Assignment:
From the records below, take each line where the string "exact" shows up and copy it.

Segment Open

Lemma probeUrls_outcome urls :
  forall results nc w,
    let out := probeUrls E urls results nc w in
    let w' := fst (fst out) in
    onlyConnectivityChanged w w' /\
    match fst (snd out) with
    | Some url =>
        exists i,
          urls !! i = Some url /\
          answersProbe (awaitEvent E (awaits w + i)) = true /\
          (forall j, j < i -> answersProbe (awaitEvent E (awaits w + j)) = false) /\
          trace w' = trace w ++ map probeOf (take (S i) urls) /\
          snd (fst out) = {| NetworkConfig.detectedIP := Some url |} /\
          map fst (snd (snd out)) = map fst results ++ take (S i) urls
    | None =>
        (forall j, j < length urls ->
                   answersProbe (awaitEvent E (awaits w + j)) = false) /\
        trace w' = trace w ++ map probeOf urls /\
        snd (fst out) = nc /\
        map fst (snd (snd out)) = map fst results ++ urls
    end.
Proof.
  induction urls as [|u urls IH]; intros results nc w; cbn zeta.
  - cbn. split; [apply onlyConnectivityChanged_refl|].
    rewrite !app_nil_r. repeat split. intros j Hj. lia.
  - cbn [probeUrls].
    destruct (testUrl_step u w) as (Ha & Ht & Hs & Hk).
    destruct (testUrl E u w) as [w1 result]. cbn [fst snd] in Ha, Ht, Hs, Hk.
    destruct (TestResult.success result) eqn:Hok.
    + cbn [fst snd]. split; [exact Hk|]. exists 0. rewrite Nat.add_0_r.
      repeat split; try (symmetry; exact Hs).
      * intros j Hj. lia.
      * exact Ht.
      * rewrite map_app. reflexivity.
    + specialize (IH (results ++ [(u, result)]) nc w1). cbn zeta in IH.
      destruct IH as [Hk' IH]. split; [eapply onlyConnectivityChanged_trans; eassumption|].
      destruct (fst (snd (probeUrls E urls (results ++ [(u, result)]) nc w1)))
        as [url|].
      * destruct IH as (i & Hi & Hyes & Hno & Htr & Hnc & Hres).
        exists (S i). rewrite Ha in Hyes, Hno.
        replace (awaits w + S i) with (S (awaits w) + i) by lia.
        repeat split; try assumption.
        -- intros j Hj. destruct j as [|j].
           ++ rewrite Nat.add_0_r. rewrite <- Hs. reflexivity.
           ++ replace (awaits w + S j) with (S (awaits w) + j) by lia.
              apply Hno. lia.
        -- rewrite Htr, Ht, <- app_assoc. reflexivity.
        -- rewrite Hres, map_app, <- app_assoc. reflexivity.
      * destruct IH as (Hno & Htr & Hnc & Hres). rewrite Ha in Hno.
        repeat split; try assumption.
        -- intros j Hj. destruct j as [|j].
           ++ rewrite Nat.add_0_r. rewrite <- Hs. reflexivity.
           ++ replace (awaits w + S j) with (S (awaits w) + j) by lia.
              apply Hno. cbn in Hj. lia.
        -- rewrite Htr, Ht, <- app_assoc. reflexivity.
        -- rewrite Hres, map_app, <- app_assoc. reflexivity.
Qed.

Segment Closed

The completed task:
    + cbn [fst snd]. split; [exact Hk|]. exists 0. rewrite Nat.add_0_r.
      repeat split; try (symmetry; exact Hs).
      * exact Ht.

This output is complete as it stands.